Statistics for Data Analysis 28 introduces a new statistical procedure (meta-analysis), enhancements to existing procedures such as Power Analysis for increased research methods, data visualizations to understand connections, and functional enhancements designed to improve everyday usability.
What's New in Statistics for Data Analysis V.28
Meta-analysis of continuous outcomes: Raw data, precalculated effect size data
Meta-analysis of binary outcomes: Raw data, precalculated effect size data
Meta-analysis constitutes a scientific process to synthesize and combine results across different research studies. It can provide systematic reviews on the magnitude of the effect sizes as well as the causes of potential variation.

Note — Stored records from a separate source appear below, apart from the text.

(* ===== verification/Sh.v ===== *)
(** * The shell's parser (sh.c)

    A line is the bytes before its NUL; a pointer into it is the rest of the
    line from there, and the parser's state is the pointer [*ps].  A command
    is a tree whose words are pairs of pointers, to the first byte and to the
    byte after the last.  The shell's panic is the outcome [Panic]; malloc is
    taken to succeed. *)

From Stdlib Require Import ZArith Lia String Bool.
From stdpp Require Import base numbers list.
From S2P Require Import Prelude Params Mem Ulib.

(** ** Commands *)

Definition MAXARGS : Z := 10.

(** The file of a redirection, the mode to open it with, and the descriptor. *)
Record redir (W : Type) : Type := mkRedir { r_file : W; r_mode : Z; r_fd : Z }.
Arguments mkRedir {W}.
Arguments r_file {W}.
Arguments r_mode {W}.
Arguments r_fd {W}.

(** [W]: what a word is. *)
Inductive cmd (W : Type) : Type :=
| EXEC (argv : list W)
| REDIR (c : cmd W) (r : redir W)
| PIPE (left right : cmd W)
| LIST (left right : cmd W)
| BACK (c : cmd W).
Arguments EXEC {W}.
Arguments REDIR {W}.
Arguments PIPE {W}.
Arguments LIST {W}.
Arguments BACK {W}.

Definition word : Type := list Z * list Z.

(** ** Tokens *)

Definition whitespace : list Z := [32; 9; 13; 10; 11].
Definition symbols : list Z := [60; 124; 62; 38; 59; 40; 41].
(** strchr on a string that is a constant. *)
Definition one_of (l : list Z) (c : Z) : bool := existsb (Z.eqb c) l.

Fixpoint skip (s : list Z) : list Z :=
  match s with c :: s' => if one_of whitespace c then skip s' else s | [] => [] end.
(** The end of the word that starts at [s]. *)
Fixpoint word_end (s : list Z) : list Z :=
  match s with c :: s' => if one_of whitespace c || one_of symbols c then s else word_end s' | [] => [] end.

(** The token, and its two ends. *)
Definition gettoken : M (list Z) (Z * word) :=
  fun s =>
    let s := skip s in
    match s with
    | [] => Ret ((0, (s, s)), skip s)
    | c :: s1 =>
      if one_of [124; 40; 41; 59; 38; 60] c then Ret ((c, (s, s1)), skip s1)
      else if c =? 62 then
        match s1 with
        | d :: s2 => if d =? 62 then Ret ((43, (s, s2)), skip s2) else Ret ((62, (s, s1)), skip s1)
        | [] => Ret ((62, (s, s1)), skip s1)
        end
      else let e := word_end s in Ret ((97, (s, e)), skip e)
    end.

Definition peek (toks : list Z) : M (list Z) bool :=
  fun s => let s := skip s in Ret (match s with [] => false | c :: _ => one_of toks c end, s).

(** ** The grammar *)

Definition redir_in (w : word) : redir word := mkRedir w O_RDONLY 0.
Definition redir_out (w : word) : redir word := mkRedir w (Z.lor O_WRONLY O_CREATE) 1.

The methods of meta-analysis have also been expanded to the heterogeneity tests, publication bias assessment, evaluation of small study effects, and meta-regression. Various charts and plots available in meta-analysis are broadly used in data visualization, result summary and bias illustration.
Statistics for Data Analysis 28 includes an enhancement to the Power Analysis procedures to create a graphical representation of results. Power analysis plays a pivotal role in study plan, design, and conduction. The calculation of power is usually before any sample data have been collected, except possibly from a small pilot study. The precise estimation of the power may tell investigators how likely it is that a statistically significant difference will be detected based on a finite sample size under a true alternative hypothesis.

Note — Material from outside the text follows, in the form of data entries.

(* ===== verification/Umalloc.v ===== *)
(** * The user-level allocator (umalloc.c)

    Headers of 8 bytes, a pointer and a size in units of 8, lie in the memory
    of the process; the free blocks are a ring through their headers, in the
    order of their addresses and starting at [base].  sbrk is the system call:
    [grants brk n] says whether the kernel grows a process of size [brk] by
    [n]. *)

From Stdlib Require Import ZArith Lia String Bool Sorting.Sorted.
From stdpp Require Import base numbers sorting list.
From S2P Require Import Prelude Params Mem.

(** ** The code *)

Record ust : Type := mkU { um : mem; ufreep : Z; ubrk : Z }.

Definition hptr (m : mem) (p : Z) : Z := ld32 m p.
Definition hsize (m : mem) (p : Z) : Z := ld32 m (p + 4).
Definition set_ptr (p v : Z) (m : mem) : mem := st32 m p v.
Definition set_size (p v : Z) (m : mem) : mem := st32 m (p + 4) v.

Section code.
(** The address of [base]. *)
Context (B : Z) (grants : Z -> Z -> bool).

Definition sbrk (n : Z) : M ust Z :=
  fun s =>
    if grants (ubrk s) (s32 n) then Ret (ubrk s, mkU (um s) (ufreep s) (u32 (ubrk s + s32 n))) else Ret (0xFFFFFFFF, s).

(** The loop of free: the header after which [bp] goes. *)
Fixpoint free_search (fuel : nat) (m : mem) (bp p : Z) : outcome Z :=
  let nx := hptr m p in
  if (p <? bp) && (bp <? nx) then Ret p
  else if (nx <=? p) && ((p <? bp) || (bp <? nx)) then Ret p
  else match fuel with O => NoFuel | S fuel => free_search fuel m bp nx end.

All of the Power Analysis procedures now allow the user to enter a series of power values rather than a single one. These can take the form of separate (point) values, a series of values incremented by a specific amount, or a combination of both. This enhancement now results in a table of power values and, optionally, an accompanying power curve graph.

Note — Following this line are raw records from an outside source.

Lemma slot_in L x : x ∈ L -> first <= slot L x < first + Z.of_nat (length L).
Proof. apply slot_from_in. Qed.
Lemma slot_notin L x : x ∉ L -> slot L x = 0.
Proof. apply slot_from_notin. Qed.
Lemma slot_zero L x : slot L x = 0 <-> x ∉ L.
Proof. split; [|apply slot_notin]. intros E H%slot_in. unfold first in H. lia. Qed.
Lemma slot_nz L x : x ∈ L -> slot L x <> 0.
Proof. intros H%slot_in. unfold first in H. lia. Qed.
Lemma slot_inj L x x' : x ∈ L -> slot L x = slot L x' -> x = x'.
Proof.
  intros H E. assert (x' ∈ L) as H'.
  { destruct (decide (x' ∈ L)); [done|]. rewrite (slot_notin L x') in E by done. by apply slot_zero in E. }
  by apply (slot_from_inj x x' L first).
Qed.
Lemma slot_app L y x : y ∉ L -> slot (L ++ [y]) x = if decide (x = y) then first + Z.of_nat (length L) else slot L x.
Proof.
  intros Hy. destruct (decide (x = y)) as [->|Hne]; [by apply slot_from_new|]. destruct (decide (x ∈ L)); [by apply slot_from_app|].
  rewrite !slot_notin; [done|done|]. set_solver.
Qed.

Lemma xint_eq x : xint x = u32 x.
Proof. apply (ld32_st32_same (fun _ => 0) 0 x). Qed.
Lemma xshort_eq x : xshort x = u16 x.
Proof. pose proof (ld16_st16 (fun _ => 0) 0 x 0 ltac:(lia)) as H. exact H. Qed.

Definition wst (sec : Z) (buf : mem) (s : mkfs_t) : mkfs_t :=
  mkMk (upd (img s) sec buf) (Z.max (nsec s) (sec + 1)) (freeblock s) (usedblocks s) (freeinode s).
Definition nbst (s : mkfs_t) : mkfs_t := mkMk (img s) (nsec s) (u32 (freeblock s + 1)) (u32 (usedblocks s + 1)) (freeinode s).

Lemma rsect_ok s b : b < nsec s -> rsect b s = Ret (img s b, s).
Proof. intros H. unfold rsect. mstep. by rewrite (proj2 (Z.ltb_lt _ _) H). Qed.

(** ** What the blocks hold *)

(** The blocks are handed out in the order of [L], and they hold the indirect
    entries and the bytes [h i p] of the files. *)
Record core (s : mkfs_t) (L : list label) (h : Z -> Z -> Z) : Prop := {
  co_free : freeblock s = first + Z.of_nat (length L);
  co_used : usedblocks s = freeblock s;
  co_nsec : nsec s = mk_size;
  co_nodup : NoDup L;
  co_label : forall i bn, (i, bn) ∈ L -> 0 <= i < ninodes /\ -1 <= bn < MAXFILE;
  co_indin : forall i bn, (i, bn) ∈ L -> NDIRECT <= bn -> (i, -1) ∈ L;
  co_ind : forall i k, (i, -1) ∈ L -> 0 <= k < NINDIRECT -> ld32 (img s (slot L (i, -1))) (4 * k) = slot L (i, NDIRECT + k);
  co_bytes : forall i bn o, (i, bn) ∈ L -> 0 <= bn -> 0 <= o < 512 -> ld8 (img s (slot L (i, bn))) o = h i (bn * 512 + o);
  co_none : forall i bn o, (i, bn) ∉ L -> 0 <= bn -> 0 <= o < 512 -> h i (bn * 512 + o) = 0;
  co_fresh : forall b o, freeblock s <= b < mk_size -> 0 <= o < 512 -> ld8 (img s b) o = 0;
  co_super : blk_eq mk_super (img s 1)
}.

Lemma ld32_zero m a : (forall o, 0 <= o < 512 -> ld8 m o = 0) -> 0 <= a <= 508 -> ld32 m a = 0.
Proof. intros H Ha. unfold ld32. by rewrite !H by lia. Qed.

The Ratio Statistics procedure in Statistics for Data Analysishas long been a convenient option for obtaining descriptive statistics on ratios of two variables, as well as the go-to procedure for property assessment professionals, whose work involves working with ratios of property assessment values to sales prices. In the time since the original procedure was implemented, changes in thinking about the use of some statistics in property valuation have occurred. The Ratio Statistics procedure has been enhanced to make it more consistent with current approaches, as described in the Standard on Ratio Studies document published by the International Association of Assessing Officers.
The most important change to the procedure is the addition of the coefficient of price-related bias (PRB) and an associated confidence interval. The PRB is an index of whether assessment to price ratios are systematically higher or lower for higher-priced properties. It is calculated by regressing percentage differences in assessment ratios from the median ratio on the base 2 logarithms of value proxy measures calculated as the averages of sales prices and the ratios of assessed values to the median ratio, and gives the percentage change in assessment ratios for a 100 percent change in value. This newly available measure is selected by default in the Statistics dialog when using the graphical user interface to the procedure, which is accessed via Analyze > Descriptive Statistics > Ratio.
Other changes include removing the coefficient of variation based on the median ratio from the Statistics dialog options, relabeling the remaining coefficient of variation option based on the mean ratio as COV, as is common usage, and adding the option in the main Ratio Statistics dialog to include the number of cases or properties on which statistics are based in the output table, instead of only offering that in a saved output file.
Other procedural enhancements
A new graphical user interface control was designed for GLM and UNIANOVA. Specifically, an additional Compare simple main effects checkbox was added to the EM Means… sub-dialog to support the specification of comparisons among the main effects nested within the levels of other factors.
Adjustments were made to Change Contrast in the LOGISTIC REGRESSION and COXREG dialogs:
a. The default reference category specification for contrast types that use reference category specifications (Indicator, Simple, and Deviation) was changed from Last to First.
b. The positions of the Last and First buttons were switched.
c.The listing of variables in the Categorical Covariates target list now includes (last).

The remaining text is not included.